An analysis of data from 470 participants in the ADAG study (237 with type 1 diabetes and 147 with type 2 diabetes) found that actual average glucose levels associated with conventional A1C targets were higher than older DCCT and ADA targets (Table 6.1) (7,43). These findings support that premeal glucose targets may be relaxed without undermining overall glycemic control as measured by A1C. These data prompted the revision in the ADA-recommended premeal glucose target to 80–130 mg/dL (4.4–7.2 mmol/L) but did not affect the definition of hypoglycemia.

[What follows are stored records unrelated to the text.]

(* ===== verification/SettlementFacts.v ===== *)
(** What the settlement of an Attempt guarantees, whatever the runtime, the
    Supervisor and the other callers of the store do meanwhile: the Attempt is
    never left active in the hands of the service. *)
From S2P Require Import Prelude Json TaskPolicy Attempt GateData ExecDb Canonical AttemptRepo RunStore Continuation Transition PlanGraph PlanStore AuditAlgebra Evidence CompletionGate Supervisor RunView Approval Service Settlement AttemptSpec StoreSpec AttemptRefine StoreRefine AttemptTrace PortSteps ContinuationSteps PortTrace AttemptLive AttemptHold GovernanceFacts ApprovalFacts.
Local Open Scope tx_scope.

(** * Attempts that are over *)

Definition inactive (i : string) (d : Db) : Prop := forall a, attempts d !! i = Some a -> a_active a = false.

Lemma inactive_step i d d' : is_Some (attempts d !! i) -> inactive i d -> store_step d d' ->
  is_Some (attempts d' !! i) /\ inactive i d'.
Proof.
  intros Hin Hi Hs. assert (forall (a a' : AttemptRow), attempts d !! a_id a = Some a -> attempts d' = <[a_id a := a']> (attempts d) ->
      (a_active a' = true -> a_active a = true) -> is_Some (attempts d' !! i) /\ inactive i d') as Hrow.
  { unfold inactive. intros a a' Ha -> Hact. destruct (decide (a_id a = i)) as [<-|].
    - split; [by rewrite lookup_insert_eq|]. intros b. rewrite lookup_insert_eq. intros Hb. injection Hb as <-.
      destruct (a_active a') eqn:E; [|done].
      rewrite <- (Hi _ Ha). symmetry. by apply Hact.
    - by rewrite lookup_insert_ne. }
  destruct Hs as [j [k ->|k Hl|a c ts Hp|a a' r r' s rows ts Hc]|j r r' a a' rows Hm|j r' a Hs|Ha].
  - done.
  - unfold inactive. by rewrite (le_attempts _ _ _ Hl).
  - destruct Hp as [Ha [_ Hact] Has _ _ _ _ _ _ _]. eapply Hrow; [exact Ha|exact Has|by intros _].
  - eapply Hrow; [apply (cl_attempt Hc)|apply (cl_attempts Hc)|]. destruct (cl_closed Hc) as [-> _]. done.
  - eapply Hrow; [apply (mv_attempt Hm)|apply (mv_attempts Hm)|apply (mv_active Hm)].
  - unfold inactive. rewrite (st_attempts Hs), lookup_insert_ne; [done|]. intros <-. pose proof (st_fresh Hs) as Hf.
    rewrite Hf in Hin. by destruct Hin.
  - unfold inactive. by rewrite (as_attempts _ _ Ha).
Qed.

Lemma inactive_steps i d d' : is_Some (attempts d !! i) -> inactive i d -> rtc store_step d d' -> inactive i d'.
Proof.
  intros Hin Hi Hs. induction Hs as [|x y z Hxy _ IH]; [done|]. destruct (inactive_step _ _ _ Hin Hi Hxy). auto.
Qed.

(** The transition of a runtime ends its Attempt. *)
Lemma transitionRuntime_closes `{Platform} command f dbTime ts d os d' :
  Consistent d -> transitionRuntime command f dbTime ts d = Ok (os, d') ->
  is_Some (attempts d' !! fe_attemptId f) /\ inactive (fe_attemptId f) d'.
Proof.
  intros Hcon Hs. unfold transitionRuntime in Hs. tx_inv Hs.
  match goal with E : validate _ _ _ = Ok _ |- _ => apply validate_ok in E as [-> (a0 & r0 & l0 & Hf)] end.
  match goal with E : map_tx _ _ _ = Ok _, E2 : transitionRun _ _ _ _ _ _ _ _ _ = Ok _ |- _ =>
    rename E into Hevents; rename E2 into Hmove end.
  apply (map_tx_ind (reached d (sc_runId v0))) in Hevents as (Hc & Hst & Hrun);
    [|intros ? ? ? ? _; apply appendEvent_reached|split_and!; [done|done|by eapply fenced_running]].
  apply transitionRun_moved in Hmove as (x & x' & a & a' & row & Hmv & _ & _ & Hord & Hsta & _); [|exact Hc| |].
  - destruct Hf as [F1 _ _ _ _ _ (F7 & F8 & _)]. destruct (mv_current Hmv) as [C1 C2].
    assert (fe_attemptId f = a_id a) as ->.
    { rewrite (con_named Hcon _ _ F1), (con_named Hc _ _ (mv_attempt Hmv)), C1, C2, (Hord _ eq_refl). by rewrite F7, F8. }
    unfold inactive. rewrite (mv_attempts Hmv), lookup_insert_eq. split; [done|]. intros b [= <-].
    rewrite (attempt_check_active a' (mv_check Hmv)), Hsta. by destruct (rc_kind v); simplify_eq/=.
  - destruct (rc_kind v); simplify_eq/=; done.
  - intros ? ? Hx Hb. rewrite (Hrun _ _ Hx Hb). apply running_movable. by destruct (rc_kind v); simplify_eq/=.
Qed.

Lemma row_kept i d d' : is_Some (attempts d !! i) -> rtc store_step d d' -> is_Some (attempts d' !! i).
Proof.
  intros Hin Hs. induction Hs as [|x y z Hxy _ IH]; [done|]. apply IH. clear IH.
  destruct Hxy as [j [k ->|k Hl|a c ts Hp|a a' r r' s rows ts Hc]|j r r' a a' rows Hm|j r' a Hs|Ha].
  - done.
  - by rewrite (le_attempts _ _ _ Hl).
  - rewrite (pr_attempts _ _ _ _ _ Hp). by apply lookup_insert_is_Some'; right.
  - rewrite (cl_attempts Hc). by apply lookup_insert_is_Some'; right.
  - rewrite (mv_attempts Hm). by apply lookup_insert_is_Some'; right.
  - rewrite (st_attempts Hs). by apply lookup_insert_is_Some'; right.
  - by rewrite (as_attempts _ _ Ha).
Qed.

(** * Holding an Attempt *)

(** The Attempt of the token is active, under the lease of the token, and no
    checkpoint is ahead of it. *)
Record holds (token : AttemptExecutionToken) (d : Db) (a : AttemptRow) (l : LeaseRow) : Prop := {
  ho_attempt : attempts d !! tk_attemptId token = Some a;
  ho_active : a_active a = true;
  ho_lease : leases d !! tk_attemptId token = Some l;
  ho_token : l_ownerId l = tk_ownerId token /\ l_token l = tk_leaseToken token /\ l_fence l = tk_executionFence token;
  ho_version : l_attemptVersion l = tk_expectedVersion token;
  ho_live : l_releasedAt l = None;
  ho_checkpoint : forall k, checkpoints d !! a_runId a = Some k -> (k_attempt k <= a_ordinal a)%Z;
}.
Lemma wp_superseded i e w (Q : bool -> World -> Prop) R :
  (forall b d', ended i (db w) d' ->
    (forall q, controls (db w) !! i = Some q -> q_status q = K_delivering ->
       exists q', controls d' !! i = Some q' /\ q_status q' = K_superseded) ->
    Q b (with_gov (gov_with d' (gov w)) w)) ->
  wp (store (completeControlItem i K_superseded e (clock w))) Q R w.
Proof.
  intros HQ. destruct (complete_item i K_superseded e (clock w) (db w) ltac:(done)) as (b & d' & Hc & Ht & Ho & Hi).
  apply wp_store; rewrite Hc; [|done]. intros ? ? [= <- <-]. apply HQ; [by split|]. intros q Hq Hd. apply Hi in Hq.
  rewrite bool_decide_eq_true_2 in Hq by done. eauto.
Qed.

Lemma completeControlDelivery_ended fence now i st e ts d v d' : st <> K_delivering ->
  completeControlDelivery fence now i st e ts d = Ok (v, d') ->
  ended i d d' /\ fence_let_through fence d /\ exists q', controls d' !! i = Some q' /\ q_status q' = st.
Proof.
  intros Hst Hs. unfold completeControlDelivery, RuntimeMutation.withFence in Hs.
  apply tx_bind_ok in Hs as (s & d1 & Hv & Hs). apply validate_ok in Hv as [-> (a & r & l & Hf)].
  apply tx_bind_ok in Hs as (d0 & ? & Hg & Hs). apply gets_id_ok in Hg as [-> ->].
  apply tx_bind_ok in Hs as (q & ? & Hp & Hs). apply present_ok in Hp as [Hq ->].
  apply tx_bind_ok in Hs as (u & ? & Hr & Hs). apply require_ok in Hr as [Hb ->].
  destruct (complete_item i st e ts d Hst) as (b & d2 & Hc & Ht & Ho & Hi).
  apply tx_bind_ok in Hs as (b' & ? & Hc' & Hs). rewrite Hc in Hc'. injection Hc' as <- <-.
  apply tx_bind_ok in Hs as (u' & ? & Hr & Hs). apply require_ok in Hr as [_ ->].
  apply appendEvent_controls in Hs. split; [|split; [by do 4 eexists|]].
  - split; [|intros j Hj; rewrite Hs; by apply Ho]. intros j r' Hj. apply Ht. unfold taken in *. by rewrite Hs in Hj.
  - rewrite Hs, (Hi _ Hq). eexists. split; [done|]. bool_prop. by rewrite bool_decide_eq_true_2.
Qed.

Lemma wp_complete_delivery d st e w : st <> K_delivering ->
  wp (complete_delivery d st e) (fun b w' => controlDeliveryTasks (process w') = controlDeliveryTasks (process w)
      /\ ended (dv_itemId d) (db w) (db w')
      /\ forall q, controls (db w) !! dv_itemId d = Some q -> q_status q = K_delivering ->
           exists q', controls (db w') !! dv_itemId d = Some q'
             /\ (b = true /\ q_status q' = st /\ fence_let_through (dv_fence d) (db w) \/ b = false /\ q_status q' = K_superseded))
    (fun _ _ => False) w.
Proof.
  intros Hst. unfold complete_delivery. apply wp_try, wp_bind, wp_ask, wp_bind, wp_store.
  - intros v e' He. apply completeControlDelivery_ended in He as (Hen & Hf & q' & Hq' & Hs); [|done].
    apply wp_bind, wp_publish, wp_ret. split_and!; [done|done|]. intros q Hq Hd. exists q'. by auto.
  - intros x _. apply wp_bind, wp_ask, wp_bind, wp_superseded. intros b d' Hen Hrow. apply wp_ret. split_and!; [done|done|].
    intros q Hq Hd. destruct (Hrow q Hq Hd) as (q' & Hq' & Hs). exists q'. by auto.
Qed.

(** A turn of the loop. *)
Record turned (runId : string) (new : option Delivery) (w w' : World) : Prop := {
  tu_tasks : controlDeliveryTasks (process w') = controlDeliveryTasks (process w);
  tu_handed : handed runId (dv_itemId <$> new) (db w) (db w');
}.

Lemma turned_none runId w : turned runId None w w.
Proof. split; [done|by apply handed_same]. Qed.

(** A control that was claimed and given up again. *)
Lemma given_up runId i d d1 d2 : handed runId (Some i) d d1 -> (exists q0, controls d !! i = Some q0 /\ q_status q0 = K_queued) ->
  ended i d1 d2 -> handed runId None d d2.
Proof.
  intros [T R] (q0 & Hq0 & Hq) [T2 R2]. split.
  - intros j r Hj. apply T2 in Hj as [Hj Hn]. apply T in Hj as [Hj|[E _]]; [by left|]. by injection E as ->.
  - intros j q Hj Hs. destruct (decide (j = i)) as [->|Hji]; [congruence|]. rewrite R2 by done. by apply R.
Qed.

Lemma wp_deliver_next runId attempt w :
  wp (deliver_next takes_follow_up runId attempt) (fun r => turned runId r w) (fun _ => turned runId None w) w.
Proof.
  unfold deliver_next. apply wp_bind, wp_getRun; [|intros; apply turned_none]. intros current Hcur.
  destruct current as [run|]; [|apply wp_ret, turned_none].
  destruct (negb _); [apply wp_ret, turned_none|]. apply wp_bind, wp_ask, wp_bind, wp_store; [|intros; apply turned_none].
  intros claimed d1 Hc. apply claim_handed in Hc as [Hh Hq]. set (w1 := with_gov (gov_with d1 (gov w)) w).
  destruct claimed as [[itemId item]|]; [|apply wp_ret; by split]. specialize (Hq _ _ eq_refl). cbn in Hh.
  assert (Hgive : forall d2, ended itemId d1 d2 -> handed runId None (db w) d2) by (intros; by eapply given_up).
  apply wp_bind, wp_ask. destruct (match checkpointTokens _ !! _ with Some _ => _ | None => _ end) as [token|].
  2: { apply wp_bind, (wp_superseded _ _ w1). intros b d2 Hen _. apply wp_ret. split; [done|by apply Hgive]. }
  apply wp_bind, wp_try, wp_bind, wp_store.
  - intros ev d2 He. apply withFence_controls in He; [|intros s e Hs; by eapply appendEvent_controls].
    assert (handed runId (Some itemId) (db w) d2) as Hh2 by (destruct Hh as [T R]; split; unfold taken in *; rewrite He; done).
    apply wp_bind, wp_publish, wp_ret. cbn [negb]. destruct (match q_kind item with follow_up => _ | _ => _ end).
    + apply wp_bind. set (w2 := Build_World _ _ _ _). unfold finish_delivery. apply wp_bind.
      eapply wp_mono; [| |apply (wp_complete_delivery _ K_rejected "pi_settled" w2)]; [|done|done].
      intros b w3 (Ht & Hen & _). apply wp_ret, wp_ret. split; [done|]. eapply given_up; [exact Hh2|exact Hq|exact Hen].
    + apply wp_ret. split; [done|exact Hh2].
  - intros x _. apply wp_bind, (wp_superseded _ _ w1). intros b d2 Hen _. apply wp_ret, wp_ret. split; [done|by apply Hgive].
Qed.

Table 6.2—Summary of glycemic recommendations for many nonpregnant adults with diabetes

*More or less stringent glycemic goals may be appropriate for individual patients. Goals should be individualized based on duration of diabetes, age/life expectancy, comorbid conditions, known CVD or advanced microvascular complications, hypoglycemia unawareness, and individual patient considerations.
†Postprandial glucose may be targeted if A1C goals are not met despite reaching preprandial glucose goals. Postprandial glucose measurements should be made 1–2 h after the beginning of the meal, generally peak levels in patients with diabetes.
Figure 6.1 Approach to Individualization of Glycemic Targets

Figure 6.1—Depicted are patient and disease factors used to determine optimal A1C targets. Characteristics and predicaments toward the left justify more stringent efforts to lower A1C; those toward the right suggest less stringent efforts. A1C 7% = 53 mmol/mol. Adapted with permission from Inzucchi et al. (40).